> _WORK TO BE COMPLETED_
Please transcribe the data that follows exactly, from its first line through the line that contains "region_claims (dm_db dm) id0 t0 →".

> _GIVEN ENTRIES_
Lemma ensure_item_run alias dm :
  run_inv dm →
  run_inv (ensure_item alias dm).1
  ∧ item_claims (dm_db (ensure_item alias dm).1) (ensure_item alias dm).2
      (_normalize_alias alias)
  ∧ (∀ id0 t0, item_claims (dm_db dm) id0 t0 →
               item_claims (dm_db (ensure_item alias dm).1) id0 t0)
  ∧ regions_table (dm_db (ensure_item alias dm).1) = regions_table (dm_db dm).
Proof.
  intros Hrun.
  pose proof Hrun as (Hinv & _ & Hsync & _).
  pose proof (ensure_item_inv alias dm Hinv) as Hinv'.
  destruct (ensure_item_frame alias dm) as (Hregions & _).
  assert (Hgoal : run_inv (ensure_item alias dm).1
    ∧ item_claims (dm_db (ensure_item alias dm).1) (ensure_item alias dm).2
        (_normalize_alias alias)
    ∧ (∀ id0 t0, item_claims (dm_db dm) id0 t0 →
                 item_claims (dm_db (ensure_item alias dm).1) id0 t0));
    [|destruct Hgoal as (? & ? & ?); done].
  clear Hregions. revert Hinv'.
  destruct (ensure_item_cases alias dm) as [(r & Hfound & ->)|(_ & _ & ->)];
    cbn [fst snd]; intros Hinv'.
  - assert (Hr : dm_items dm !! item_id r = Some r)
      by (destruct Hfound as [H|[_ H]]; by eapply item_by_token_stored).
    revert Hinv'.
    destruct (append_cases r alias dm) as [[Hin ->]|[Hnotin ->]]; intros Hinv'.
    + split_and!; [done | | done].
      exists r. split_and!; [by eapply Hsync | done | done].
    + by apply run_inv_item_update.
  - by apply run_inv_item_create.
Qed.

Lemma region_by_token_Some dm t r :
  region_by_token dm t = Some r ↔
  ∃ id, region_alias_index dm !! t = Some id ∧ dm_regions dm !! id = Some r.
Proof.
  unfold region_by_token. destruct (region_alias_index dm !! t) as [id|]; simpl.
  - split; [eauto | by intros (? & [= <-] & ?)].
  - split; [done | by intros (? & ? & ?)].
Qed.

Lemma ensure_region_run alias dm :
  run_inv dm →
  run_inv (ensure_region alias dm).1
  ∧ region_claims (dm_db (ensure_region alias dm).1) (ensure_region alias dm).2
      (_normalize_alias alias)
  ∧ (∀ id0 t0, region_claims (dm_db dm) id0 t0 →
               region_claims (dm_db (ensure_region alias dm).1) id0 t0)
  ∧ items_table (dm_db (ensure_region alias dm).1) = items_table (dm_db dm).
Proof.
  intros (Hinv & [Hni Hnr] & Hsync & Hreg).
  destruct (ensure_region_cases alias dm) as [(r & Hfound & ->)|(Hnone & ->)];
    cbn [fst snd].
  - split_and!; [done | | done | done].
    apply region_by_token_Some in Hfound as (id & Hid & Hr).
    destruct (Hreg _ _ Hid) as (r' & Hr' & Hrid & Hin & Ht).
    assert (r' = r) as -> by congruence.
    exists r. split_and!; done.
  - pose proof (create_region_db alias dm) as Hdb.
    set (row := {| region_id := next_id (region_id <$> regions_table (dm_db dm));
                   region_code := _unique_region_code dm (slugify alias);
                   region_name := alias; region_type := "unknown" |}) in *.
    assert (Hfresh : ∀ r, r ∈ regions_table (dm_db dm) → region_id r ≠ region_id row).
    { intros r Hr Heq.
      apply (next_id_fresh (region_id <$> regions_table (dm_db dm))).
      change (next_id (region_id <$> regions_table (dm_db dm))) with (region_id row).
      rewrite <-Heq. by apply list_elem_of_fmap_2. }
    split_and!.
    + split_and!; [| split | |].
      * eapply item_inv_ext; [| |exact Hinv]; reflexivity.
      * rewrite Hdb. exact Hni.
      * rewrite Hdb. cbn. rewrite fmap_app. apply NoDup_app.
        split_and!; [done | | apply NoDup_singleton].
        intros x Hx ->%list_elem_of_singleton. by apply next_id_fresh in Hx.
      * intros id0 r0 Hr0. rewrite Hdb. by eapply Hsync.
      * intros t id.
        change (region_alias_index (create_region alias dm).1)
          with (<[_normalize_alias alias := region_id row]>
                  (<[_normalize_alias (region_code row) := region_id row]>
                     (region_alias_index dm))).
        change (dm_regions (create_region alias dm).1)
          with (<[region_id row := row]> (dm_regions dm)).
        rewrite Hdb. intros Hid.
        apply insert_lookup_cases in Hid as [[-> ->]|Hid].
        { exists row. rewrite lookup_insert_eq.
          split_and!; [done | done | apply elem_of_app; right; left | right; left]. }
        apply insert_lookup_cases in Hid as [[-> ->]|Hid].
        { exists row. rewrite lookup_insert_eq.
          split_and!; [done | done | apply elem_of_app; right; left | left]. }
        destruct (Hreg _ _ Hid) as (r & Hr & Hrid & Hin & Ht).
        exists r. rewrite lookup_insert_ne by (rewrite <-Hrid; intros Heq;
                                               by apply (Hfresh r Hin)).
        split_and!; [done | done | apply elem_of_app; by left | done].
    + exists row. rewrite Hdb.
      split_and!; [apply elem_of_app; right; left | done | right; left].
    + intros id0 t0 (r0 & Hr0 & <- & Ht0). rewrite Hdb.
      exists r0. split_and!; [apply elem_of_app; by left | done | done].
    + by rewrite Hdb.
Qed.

> _TASK RESPONSE_
Lemma ensure_item_run alias dm :
  run_inv dm →
  run_inv (ensure_item alias dm).1
  ∧ item_claims (dm_db (ensure_item alias dm).1) (ensure_item alias dm).2
      (_normalize_alias alias)
  ∧ (∀ id0 t0, item_claims (dm_db dm) id0 t0 →
               item_claims (dm_db (ensure_item alias dm).1) id0 t0)
  ∧ regions_table (dm_db (ensure_item alias dm).1) = regions_table (dm_db dm).
Proof.
  intros Hrun.
  pose proof Hrun as (Hinv & _ & Hsync & _).
  pose proof (ensure_item_inv alias dm Hinv) as Hinv'.
  destruct (ensure_item_frame alias dm) as (Hregions & _).
  assert (Hgoal : run_inv (ensure_item alias dm).1
    ∧ item_claims (dm_db (ensure_item alias dm).1) (ensure_item alias dm).2
        (_normalize_alias alias)
    ∧ (∀ id0 t0, item_claims (dm_db dm) id0 t0 →
                 item_claims (dm_db (ensure_item alias dm).1) id0 t0));
    [|destruct Hgoal as (? & ? & ?); done].
  clear Hregions. revert Hinv'.
  destruct (ensure_item_cases alias dm) as [(r & Hfound & ->)|(_ & _ & ->)];
    cbn [fst snd]; intros Hinv'.
  - assert (Hr : dm_items dm !! item_id r = Some r)
      by (destruct Hfound as [H|[_ H]]; by eapply item_by_token_stored).
    revert Hinv'.
    destruct (append_cases r alias dm) as [[Hin ->]|[Hnotin ->]]; intros Hinv'.
    + split_and!; [done | | done].
      exists r. split_and!; [by eapply Hsync | done | done].
    + by apply run_inv_item_update.
  - by apply run_inv_item_create.
Qed.

Lemma region_by_token_Some dm t r :
  region_by_token dm t = Some r ↔
  ∃ id, region_alias_index dm !! t = Some id ∧ dm_regions dm !! id = Some r.
Proof.
  unfold region_by_token. destruct (region_alias_index dm !! t) as [id|]; simpl.
  - split; [eauto | by intros (? & [= <-] & ?)].
  - split; [done | by intros (? & ? & ?)].
Qed.

Lemma ensure_region_run alias dm :
  run_inv dm →
  run_inv (ensure_region alias dm).1
  ∧ region_claims (dm_db (ensure_region alias dm).1) (ensure_region alias dm).2
      (_normalize_alias alias)
  ∧ (∀ id0 t0, region_claims (dm_db dm) id0 t0 →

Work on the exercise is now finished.